Cinque anni fa era di 95 g/km, misurati nel ciclo di prova NEDC, dal 2025 il limite si è ridotto a 93,6 g/km, in base però al più restrittivo ciclo WLTP. Con gli obiettivi del 2020 sono arrivati 510 milioni di euro di sanzioni, ma bisogna considerare il fatto che molti costruttori hanno stipulato accordi di “pooling” e acquistando quote di CO2 da case più ecologiche (qui per saperne di più).

Con le nuove norme più severe, benché il limite sia stato spostato non più su base annuale ma triennale (2025-2027) ed eventuali sforamenti possono essere compensati negli anni successivi, anche il pooling potrebbe non bastare più. Infatti, secondo una ricerca della Jato, i tre gruppi che rappresentano il 70% del mercato europeo non riuscirebbero a stare al di sotto del limite.

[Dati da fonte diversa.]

Definition geometry_lod (sir : SIR) (r : results) : results :=
  let lod := lodLevel (metadata sir) in
  if le lod (Fin 200) then
    when (longer_than 3 (extrusions (geometry sir)))
      (warning "LOD 200 family has complex geometry - consider simplification" 5) r
  else if ge lod (Fin 400) then
    when (absent_or_shorter 2 (extrusions (geometry sir)))
      (warning "LOD 400+ family may need more detailed geometry" 5) r
  else r.

Definition geometry_body (sir : SIR) (r : results) : results :=
  let g := geometry sir in
  let r := when (absent_or_shorter 1 (extrusions g))
             (issue "No extrusions defined in geometry" 30) r in
  let r := forEach check_extrusion (list_or_empty (extrusions g)) r in
  let r := forEach check_plane (list_or_empty (referencePlanes g)) r in
  let r := forEach check_constraint (list_or_empty (constraints g)) r in
  geometry_lod sir r.

(** [validateGeometry(sir)]. No access of the body can throw on a SIR of
    this type. *)
Definition validateGeometry (sir : SIR) : results :=
  finish "Geometry validation error: " (Done (geometry_body sir fresh)).

(** *** Parameters *)

(** [/^[a-zA-Z][a-zA-Z0-9_]*$/] *)
Definition namePattern : regex :=
  seq [Bol; Class is_letter; star (Class is_word); Eol].

Definition validTypes : list string :=
  ["Length"; "Number"; "Text"; "Material"; "YesNo"; "Integer"].

(** [array.includes(s)] on strings. *)
Definition member (s : string) (l : list string) : bool :=
  List.existsb (String.eqb s) l.

Definition validOperators : list string :=
  ["+"; "-"; "*"; "/"; "("; ")"; "="; "<"; ">"; "<="; ">="].

(** [formula.split('')] *)
Fixpoint chars (s : string) : list string :=
  match s with
  | EmptyString => []
  | String c rest => String c EmptyString :: chars rest
  end.

(** The class [[\s+\-*/()=<>]] *)
Definition is_separator (c : ascii) : bool :=
  is_space c || member (String c EmptyString) ["+"; "-"; "*"; "/"; "("; ")"; "="; "<"; ">"].

(** The error of the last word that is neither numeric nor the name of a
    parameter, if any. *)
Definition undefined_reference (parameterNames words : list string) : option string :=
  List.fold_left
    (fun err word =>
       if JsString.truthy word && isNaN (VStr word) && negb (member word parameterNames)
       then Some ("Undefined parameter reference: " ++ word)
       else err)
    words None.

(** [validateFormula(formula, parameters)]: [None] when the formula is
    valid, the error otherwise. *)
Definition validateFormula (formula : string) (parameters : list familyParameter)
  : option string :=
  if negb (JsString.truthy formula) || String.eqb (trim formula) EmptyString
  then Some "Empty formula"
  else if negb (List.existsb (fun ch => member ch validOperators) (chars formula))
          && (1 <? String.length formula)%nat
  then Some "Formula contains no valid operators"
  else undefined_reference (List.map param_name parameters)
         (split (plus (Class is_separator)) formula).
(** * splitcopy: a shallow embedding of [splitcopy.py]

    The script splits a file locally, copies the chunks to a Junos host in
    parallel over FTP or SCP, joins them remotely and compares SHA-1 digests.
    Everything it does to the outside world goes through a handful of calls:
    [subprocess.call] (nc, split, shasum), [ss.run] (one remote shell command,
    returning [(last_ok, text)]), the fan-out of [ftp_put]/[scp_put] and
    [print].  The embedding keeps the control flow of [main], [limit_check],
    [remote_cleanup], [port_check] and [UploadProgress.handle] as written and
    takes the answers of the outside world from a [world] record:

    - every [ss.run] call site of the script is executed at most once per run,
      so the remote host is a function from call sites to replies;
    - a run yields the list of events it caused (in order) and how it ended:
      a normal return, the Python exception that left [main], or the code of
      the [sys.exit] that ended it;
    - text is a [string] of code points below 256; the Python built-ins used
      on it ([split], [rstrip], [int], [re.search], [re.sub], ...) are written
      out in module [Py]. *)

From Stdlib Require Import ZArith String Ascii List Bool Lia.
From Stdlib Require Import DecimalString.
From Stdlib Require Import Floats.
Import ListNotations.

Local Open Scope string_scope.
Local Open Scope Z_scope.

(** ** Python built-ins on text and numbers *)

Module Py.

Definition LF : ascii := "010"%char.
Definition CR : ascii := "013"%char.
Definition DQ : ascii := "034"%char.

Definition nl : string := String LF EmptyString.
Definition crlf : string := String CR (String LF EmptyString).
Definition dq : string := String DQ EmptyString.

La Tesla nel 2020 ha raccolto 1,58 miliardi di dollari derivanti dalla cessione delle sue quote “green”, ha già ufficializzato accordi di pooling con diverse aziende: ci sono big come Stellantis, Toyota e Ford, ma anche le giapponesi Suzuki, Mazda, Honda e Subaru. In totale i costruttori appartenenti al pool della Tesla rappresentano 3,5 milioni di auto immatricolate nel primo semestre del 2025.
Nonostante la gamma completamente elettrica della Tesla e l’impegno nell’ibridizzazione della Toyota, le emissioni medie del pool restano superiori alla soglia per 1,4 g/km, a causa soprattutto dell’importante peso di Stellantis, che da sola rappresenta il 51% del pool. Ciò porterebbe i marchi che ne fanno parte a dover pagare una multa complessiva di 500 milioni di euro in soli 6 mesi.

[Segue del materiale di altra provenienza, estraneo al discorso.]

(** * QuantumForge vNext: the agent control plane

    A shallow embedding of the parts of [src/core] that carry the
    invariants of the pipeline:

    - [base_agent.py]: the response parser [_parse_json_with_retry] and
      the retry wrapper [_call_with_retry];
    - [discovery_agent.py], [param_processor_agent.py]: the stage entry
      points [process] / [process_async], the relevance filter and the
      schema compressors;
    - [codegen_agent.py]: [_analyze_component_dependencies];
    - [agent_memory.py]: the recording operations of [AgentMemory];
    - [quantum_orchestrator.py]: [generate_quantum_code_parallel].

    Conventions.  A Python [str] is a Rocq [string] holding its UTF-8
    encoding; the operations the code uses ([startswith], [replace],
    [split], [count], [in], [join]) act on the encoding as they act on
    the text, and [strip] is written over the encoded whitespace code
    points.  The library functions [json.loads], [json.dumps] and
    [str.lower], and the chat-completion service, are the fields of a
    record [External] that the definitions take as a parameter; a
    decoder written after Python's backs the concrete examples.  The
    dictionaries the agents exchange are records of the keys the code
    reads, typed as the data model types them, and decoded replies are
    values of type [json].  Console output ([print]) is not modelled. *)

From Stdlib Require Import String Ascii List ZArith NArith Lia Bool Arith.
From Stdlib Require Import DecimalString.
Import ListNotations.
Open Scope string_scope.
Set Warnings "-register-all".

(* ================================================================== *)
(** ** Python strings *)
(* ================================================================== *)

Module PyStr.

(** The double quote, which string literals of this file avoid. *)
Definition dq : string := String (ascii_of_nat 34) EmptyString.

Definition newline : ascii := ascii_of_nat 10.
Definition nl : string := String newline EmptyString.

Definition bytes (l : list nat) : string :=
  string_of_list_ascii (map ascii_of_nat l).

(** [s.startswith(p)] *)
Fixpoint startswith (s p : string) {struct p} : bool :=
  match p with
  | EmptyString => true
  | String c p' =>
      match s with
      | String d s' => Ascii.eqb c d && startswith s' p'
      | EmptyString => false
      end
  end.
Arguments startswith : simpl never.

Fixpoint drop (n : nat) (s : string) : string :=
  match n, s with
  | O, _ => s
  | S n', String _ s' => drop n' s'
  | S _, EmptyString => EmptyString
  end.

Definition rev (s : string) : string :=
  string_of_list_ascii (List.rev (list_ascii_of_string s)).

(** The code points for which [str.isspace] holds, UTF-8 encoded:
    U+0009..U+000D, U+001C..U+001F, U+0020, U+0085, U+00A0, U+1680,
    U+2000..U+200A, U+2028, U+2029, U+202F, U+205F, U+3000. *)
Definition whitespace : list string :=
  map bytes
    ([[9]; [10]; [11]; [12]; [13]; [28]; [29]; [30]; [31]; [32];
      [194; 133]; [194; 160]; [225; 154; 128]]
     ++ map (fun k => [226; 128; 128 + k]) (seq 0 11)
     ++ [[226; 128; 168]; [226; 128; 169]; [226; 128; 175];
         [226; 129; 159]; [227; 128; 128]]).

(** The first entry of [ws] that [s] starts with, if any. *)
Fixpoint leading (ws : list string) (s : string) : option string :=
  match ws with
  | [] => None
  | w :: ws' => if startswith s w then Some w else leading ws' s
  end.

Fixpoint lstrip_with (ws : list string) (fuel : nat) (s : string) : string :=
  match fuel with
  | O => s
  | S fuel' =>
      match leading ws s with
      | Some w => lstrip_with ws fuel' (drop (String.length w) s)
      | None => s
      end
  end.

Definition lstrip (s : string) : string :=
  lstrip_with whitespace (String.length s) s.

Definition rstrip (s : string) : string :=
  rev (lstrip_with (map rev whitespace) (String.length s) (rev s)).

(** [s.strip()] *)
Definition strip (s : string) : string := rstrip (lstrip s).

(** [s.replace(old, new)] for a non-empty [old]: occurrences are
    replaced from the left and do not overlap.  [skip] counts the
    characters of a matched occurrence still to be passed over. *)
Fixpoint replace_from (skip : nat) (old new s : string) : string :=
  match s with
  | EmptyString => EmptyString
  | String c s' =>
      match skip with
      | S k => replace_from k old new s'
      | O =>
          if startswith s old
          then new ++ replace_from (String.length old - 1) old new s'
          else String c (replace_from 0 old new s')
      end
  end.

Definition replace (s old new : string) : string := replace_from 0 old new s.

(** [s.split(sep)] for a one-character separator: never empty. *)
Fixpoint split (sep : ascii) (s : string) : list string :=
  match s with
  | EmptyString => [EmptyString]
  | String c s' =>
      if Ascii.eqb c sep then EmptyString :: split sep s'
      else match split sep s' with
           | cur :: rest => String c cur :: rest
           | [] => [String c EmptyString]
           end
  end.

(** [sep.join(l)] *)
Definition join (sep : string) (l : list string) : string :=
  String.concat sep l.
(** [chunk] holds [part] as a run of consecutive characters. *)
Definition holds (chunk part : pystr) : Prop :=
  exists before after, chunk = before ++ part ++ after.

Lemma remove_spaces_spaceless (s : pystr) : spaceless (remove_spaces s).
Proof.
  unfold spaceless, remove_spaces. rewrite list_elem_of_filter.
  by intros [? _].
Qed.

Lemma py_slice_subseteq {A} (l : list A) (start stop : option Z) :
  py_slice l start stop ⊆ l.
Proof.
  unfold py_slice. etrans; [apply subseteq_drop|apply subseteq_take].
Qed.

Lemma spaceless_app (s t : pystr) :
  spaceless s -> spaceless t -> spaceless (s ++ t).
Proof. unfold spaceless. rewrite elem_of_app. tauto. Qed.

Lemma spaceless_slice (s : pystr) (start stop : option Z) :
  spaceless s -> spaceless (py_slice s start stop).
Proof. intros Hs Hin. by apply Hs, (py_slice_subseteq s start stop). Qed.

Lemma tail_slice_0 (s : pystr) : tail_slice s 0 = s.
Proof.
  unfold tail_slice, py_slice, slice_bound. simpl.
  rewrite Z.min_l by lia. simpl. by rewrite Nat2Z.id, firstn_all.
Qed.

Section ChunkContents.
Variable enc_encode : pystr -> list Z.
Variables T C : Z.

(** The chunks appended so far and the buffer are without spaces. *)
Definition all_spaceless (st : locals) : Prop :=
  Forall spaceless (chunk_text st) /\ spaceless (curr_chunk st).

Lemma split_pass_spaceless (line : pystr) (line_len token_len : Z)
    (st : locals) (i : Z) :
  spaceless line -> all_spaceless st ->
  all_spaceless (split_pass line line_len token_len C st i).
Proof.
  intros Hline [Htext Hcurr]. unfold split_pass.
  destruct (seek _ _ _ _) as [start end_]. simpl.
  assert (spaceless (tail_slice (curr_chunk st) C
                       ++ py_slice line (Some start) (Some end_))) as Hchunk.
  { apply spaceless_app; by apply spaceless_slice. }
  split; [|done]. simpl. apply Forall_app. split; [done|]. by constructor.
Qed.

Lemma split_loop_spaceless (line : pystr) (line_len token_len : Z)
    (passes : list Z) (st : locals) :
  spaceless line -> all_spaceless st ->
  all_spaceless (foldl (split_pass line line_len token_len C) st passes).
Proof.
  intros Hline. revert st.
  induction passes as [|i passes IH]; intros st Hst; simpl; [done|].
  by apply IH, split_pass_spaceless.
Qed.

Il Gruppo Volkswagen non ha ancora stretto accordi di pooling con altri costruttori: tra i suoi brand solo la Cupra resta ben al di sotto della soglia imposta dalla UE, mentre in totale il gruppo fa registrare emissioni medie di 101,4 g/km. Ancora più preoccupante la situazione dell’alleanza Renault Nissan Mitsubishi, che nei primi 6 mesi dell’anno ha emissioni medie di 105,0 g/km.
La Nissan nel frattempo ha annunciato di aver stretto accordi con la BYD (che invece fa segnare una quota di 7,4 g/km di CO2). Di conseguenza le emissioni medie degli altri marchi si ridurranno, anche se continueranno a pesare le emissioni della Dacia, fortemente dipendente dai motori tradizionali.
Secondo le previsioni della Jato, se le tendenze attuali non dovessero cambiare, le multe per i costruttori arriverebbero a circa 3,5 miliardi di euro solo per il 2025. Una cifra che potrebbe alterare drasticamente le prospettive economiche per molte aziende dell’industria automobilistica, già sotto pressione per il calo dei volumi in alcune regioni chiave come Cina e Stati Uniti. L’Acea, l’associazione che raggruppa i principali costruttori europei, continua a sostenere la necessità di una revisione del regolamento, avvertendo che le sanzioni potrebbero avere un grave impatto sull’industria automobilistica europea.